Great post. This is the second post I read from Ms. Cardozo and I find it completely refreshing. So many of us need to be reminded that the TT is not all there is, and that “IT IS OK” to deviate from what we have been told is the “right thing” to do or the “right path” to take. And more importantly, that taking such path does not make us quitters, but incredibly adaptive beings to the reality we live in. Kudos to both Karen C. and Karen K.
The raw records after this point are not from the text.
(* ===== verification/Moving.v ===== *)
(** The write of an upgrade: internal/db/db_upgrade.go.

    The state a row moves with is internal/validation's to compute, so a move carries its
    columns encoded. *)
From Stdlib Require Import ZArith Lia String.
From stdpp Require Import strings gmap sorting.
From S2P Require Import Prelude Instance Store Lifecycle Tree Verbs.
Open Scope string_scope.
Open Scope list_scope.
Open Scope Z_scope.

Module Moving.
Import Instance Store Tree.

Implicit Types r p c q : row.
Implicit Types m : table.
Implicit Types k : string.

(** * Writing *)

Record InstanceUpgrade := mkUpgrade { up_Instance : row; ToVersion : Z; NewCols : stateCols }.

Definition ErrUpgradeStale : db_error := ErrOther "instance changed while its upgrade was being prepared".

(** What [UpgradeInstanceVersion] pins of the row. *)
Definition unmoved (i : row) (r : row) : bool :=
  has_id (id i) r && (process_version r =? process_version i) && String.eqb (task r) (task i) &&
  bool_decide (status r ∈ [StatusPaused; StatusFailed]) && negb (held r).
Definition upgrade_set (to_ : Z) (new : stateCols) (now : Z) (r : row) : row :=
  mkRow (r_spawn r) to_
    (mkWork (task r) (task_epoch r) (next_replayable r) (retry_count r) (wake_at r) (status r) (phase r) (error_message r)
       (error_code r) now new)
    (r_lease r) (r_claim r) (superseded_at r).
Definition UpgradeInstanceVersion (i : row) (to_ : Z) (new : stateCols) (now : Z) : Tx Z :=
  execrows (unmoved i) (upgrade_set to_ new now).

Fixpoint UpgradeInstances (ups : list InstanceUpgrade) (now : Z) : Tx unit :=
  match ups with
  | [] => mret tt
  | up :: ups =>
      n ← UpgradeInstanceVersion (up_Instance up) (ToVersion up) (NewCols up) now;
      if n =? 0 then fail ErrUpgradeStale else UpgradeInstances ups now
  end.

(** * What a write does *)

Definition up_id (up : InstanceUpgrade) : string := id (up_Instance up).
Definition admitted m (up : InstanceUpgrade) : bool :=
  match m !! up_id up with Some r => unmoved (up_Instance up) r | None => false end.
Definition moved (ups : list InstanceUpgrade) (now : Z) k (r : row) : row :=
  match List.find (fun up => String.eqb (up_id up) k) ups with
  | Some up => upgrade_set (ToVersion up) (NewCols up) now r
  | None => r
  end.

Lemma unmoved_spec i r : unmoved i r = true <->
  id r = id i /\ process_version r = process_version i /\ task r = task i /\
  status r ∈ [StatusPaused; StatusFailed] /\ worker_id r = None.
Proof.
  unfold unmoved, has_id. rewrite !andb_true_iff, !String.eqb_eq, Z.eqb_eq, bool_decide_eq_true, negb_true_iff.
  unfold held. destruct (worker_id r); naive_solver.
Qed.

Lemma count_unmoved m up : keyed m -> 0 < count (unmoved (up_Instance up)) m <-> admitted m up = true.
Proof.
  intros K. rewrite count_pos. unfold admitted, up_id. split.
  - intros (k & r & Hk & Hu). destruct (proj1 (unmoved_spec _ _) Hu) as [E _]. by rewrite <- E, (K _ _ Hk), Hk.
  - destruct (m !! id (up_Instance up)) as [r|] eqn:E; [eauto|done].
Qed.

Lemma update_unmoved m up now : keyed m -> admitted m up = true ->
  update_rows (unmoved (up_Instance up)) (upgrade_set (ToVersion up) (NewCols up) now) m =
  map_imap (fun k r => Some (moved [up] now k r)) m.
Proof.
  intros K Ha. apply map_eq. intros k. rewrite lookup_update, map_lookup_imap. unfold moved. cbn [List.find].
  destruct (m !! k) as [r|] eqn:Hk; cbn; [|done]. f_equal. unfold admitted in Ha.
  destruct (String.eqb_spec (up_id up) k) as [<-|N].
  - rewrite Hk in Ha. by rewrite Ha.
  - destruct (unmoved (up_Instance up) r) eqn:E; [|done]. apply unmoved_spec in E as [E _].
    rewrite (K _ _ Hk) in E. by rewrite E in N.
Qed.

Lemma moved_keyed m ups now : keyed m -> keyed (map_imap (fun k r => Some (moved ups now k r)) m).
Proof.
  intros K k r'. rewrite map_lookup_imap. destruct (m !! k) as [r|] eqn:E; cbn; [|done]. intros [= <-].
  rewrite <- (K _ _ E). unfold moved. by destruct (List.find _ ups).
Qed.

Lemma forallb_same {A} (f g : A -> bool) l : (forall x, List.In x l -> f x = g x) -> forallb f l = forallb g l.
Proof.
  induction l as [|x l IH]; intros H; cbn; [done|]. rewrite (H x) by by left. by rewrite IH by (intros; apply H; by right).
Qed.

(** All or nothing, and exactly when every row stands where its move was computed. *)
Lemma upgrade_run ups : forall now m sg, keyed m -> NoDup (up_id <$> ups) ->
  UpgradeInstances ups now (mkDB m sg) =
  if forallb (admitted m) ups then Ok (tt, mkDB (map_imap (fun k r => Some (moved ups now k r)) m) sg) else Err ErrUpgradeStale.
Proof.
  induction ups as [|up ups IH]; intros now m sg K Hn.
  { cbn. unfold mret, Tx_ret. do 3 f_equal. apply map_eq. intros k. rewrite map_lookup_imap. by destruct (m !! k). }
  apply NoDup_cons in Hn as [Hu Hn]. cbn [UpgradeInstances]. unfold UpgradeInstanceVersion.
  rewrite (bind_run _ _ _ _ _ (proj2 (execrows_Ok _ _ _ _ _) (conj eq_refl eq_refl))). cbn [rows signals forallb].
  pose proof (count_unmoved m up K) as Hc. destruct (admitted m up) eqn:Ea; cbn.
  - replace (count (unmoved (up_Instance up)) m =? 0) with false by (symmetry; apply Z.eqb_neq; pose proof (proj2 Hc eq_refl); lia).
    rewrite (update_unmoved _ _ _ K Ea), (IH _ _ _ (moved_keyed _ _ _ K) Hn).
    assert (Hf : forallb (admitted (map_imap (fun k r => Some (moved [up] now k r)) m)) ups = forallb (admitted m) ups).
    { apply forallb_same. intros x Hx. unfold admitted. rewrite map_lookup_imap.
      destruct (m !! up_id x) as [r|]; cbn; [|done]. unfold moved. cbn [List.find].
      destruct (String.eqb_spec (up_id up) (up_id x)) as [E|N]; [|done]. destruct Hu. rewrite E.
      by apply list_elem_of_fmap_2, list_elem_of_In. }
    rewrite Hf. destruct (forallb (admitted m) ups); [|done]. do 3 f_equal. apply map_eq. intros k. rewrite !map_lookup_imap.
    destruct (m !! k) as [r|]; cbn; [|done]. f_equal. unfold moved. cbn [List.find].
    destruct (String.eqb_spec (up_id up) k) as [<-|N]; [|done].
    destruct (List.find _ ups) as [up'|] eqn:Ef; [|done]. apply List.find_some in Ef as [Hin E%String.eqb_eq].
    destruct Hu. rewrite <- E. by apply list_elem_of_fmap_2, list_elem_of_In.
  - replace (count (unmoved (up_Instance up)) m) with 0; [done|]. pose proof (count_nonneg (unmoved (up_Instance up)) m).
    destruct (Z.eq_dec (count (unmoved (up_Instance up)) m) 0); [done|]. assert (false = true) by (apply Hc; lia). done.
Qed.

Lemma restatus_upgrade to_ new now r : restatus r (upgrade_set to_ new now r).
Proof. done. Qed.

(** A table whose rows moved in nothing the invariant reads. *)
Lemma restated_ok m m' : tree_ok m -> rows_rel (fun r r' => restatus r r' /\ status r' = status r) m m' -> tree_ok m'.
Proof.
  intros T HR. apply (restatus_ok _ m m' _ T HR); [by intros k r r' _ []|by left; destruct H0|..].
  - intros k r r' p p' _ _ [_ ->] [_ ->]. tauto.
  - intros k p p' Nk Hk [_ Es] Hw Hph Ht. rewrite Es in Ht. destruct (Hw Hph Ht) as (j & c & Hj & Hc & Hl & Hd).
    exists j, c. split; [done|]. split; [done|]. intros c' [_ Ec]. rewrite Ec, Es. done.
  - intros k r r' r0 r0' Hk [_ Es] H0 [_ E0] Hs. rewrite E0. rewrite Es in Hs. by apply (t_paused _ _ T k r).
Qed.

Lemma moved_rel m ups now : rows_rel (fun r r' => restatus r r' /\ status r' = status r) m
  (map_imap (fun k r => Some (moved ups now k r)) m).
Proof.
  intros k. rewrite map_lookup_imap. destruct (m !! k) as [r|]; cbn; [|done]. unfold moved. by destruct (List.find _ ups).
Qed.

Lemma find_up ups up : NoDup (up_id <$> ups) -> up ∈ ups -> List.find (fun x => String.eqb (up_id x) (up_id up)) ups = Some up.
Proof.
  induction ups as [|x ups IH]; [by intros _ ?%elem_of_nil|]. intros [Hx Hn]%NoDup_cons [->|Hu]%elem_of_cons; cbn.
  - by rewrite String.eqb_refl.
  - destruct (String.eqb_spec (up_id x) (up_id up)) as [E|N]; [|by apply IH]. destruct Hx. rewrite E. by apply list_elem_of_fmap_2.
Qed.

Lemma forallb_false {A} (f : A -> bool) l : forallb f l = false -> exists x, x ∈ l /\ f x = false.
Proof.
  induction l as [|x l IH]; cbn; [done|]. destruct (f x) eqn:E; [|exists x; split; [by left|done]].
  intros (y & Hy & Ey)%IH. exists y. split; [by right|done].
Qed.

(** An upgrade keeps the invariant, whatever it moves. *)
Lemma upgrade_row_ok up now m : tree_ok m ->
  tree_ok (update_rows (unmoved (up_Instance up)) (upgrade_set (ToVersion up) (NewCols up) now) m) /\
  evolves false m (update_rows (unmoved (up_Instance up)) (upgrade_set (ToVersion up) (NewCols up) now) m).
Proof.
  intros T. set (m' := update_rows _ _ m).
  assert (HR : rows_rel (fun r r' => restatus r r' /\ status r' = status r) m m').
  { apply rows_rel_update. intros k r _. by destruct (unmoved _ r). }
  split; [by apply (restated_ok m)|]. apply (rows_rel_evolves _ _ _ _ HR). intros k r r' _ [Hr Hs].
  apply evolves1_restatus; [done|by rewrite Hs..|]. intros _. rewrite Hs. apply since_refl.
Qed.

Lemma UpgradeInstances_keeps ups now : forall s s', tree_ok (rows s) -> UpgradeInstances ups now s = Ok (tt, s') ->
  keeps false (rows s) (rows s').
Proof.
  induction ups as [|up ups IH]; intros s s' T H; cbn [UpgradeInstances] in H.
  { apply ret_Ok in H as [_ <-]. by apply Verbs.keeps_refl. }
  rewrite Tx_bind_Ok in H. destruct H as (n & s1 & H1 & H). apply execrows_Ok in H1 as [_ ->].
  destruct (n =? 0); [done|]. destruct (upgrade_row_ok up now _ T) as [T1 E1].
  destruct (IH (mkDB _ (signals s)) s' T1 H) as [T' X]. split; [done|]. eapply extends_after; [|exact E1|exact X].
  by apply same_spawn_update.
Qed.

End Moving.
Heidi, thanks! Glad it was useful. Stay tuned for the next one in a few weeks, which recounts my own wacky story of being on, off, and all around the tracks 🙂
Wonderful metaphor! I very much enjoyed reading this post. It’s not easy to acknowledge how much we can hamper our own growth but once it happens, we’re on a our way to freedom, and what a difference that makes. The process described above resonates with my own experience of leaving and I wonder if there aren’t some universal underpinnings to it. Foe example, somehow I intuitively knew that my creative urges, and being honest with myself, would help me re-claim what seemed a hopeless task at the time. At the root of the problem was a lack of self-confidence. A tip from experience:I also keep a gratitude journal. Did wonders for making me see good things happen to me, and that I can choose them. Choice, that is the thing. You can love many things but you have to choose which ones which love the most.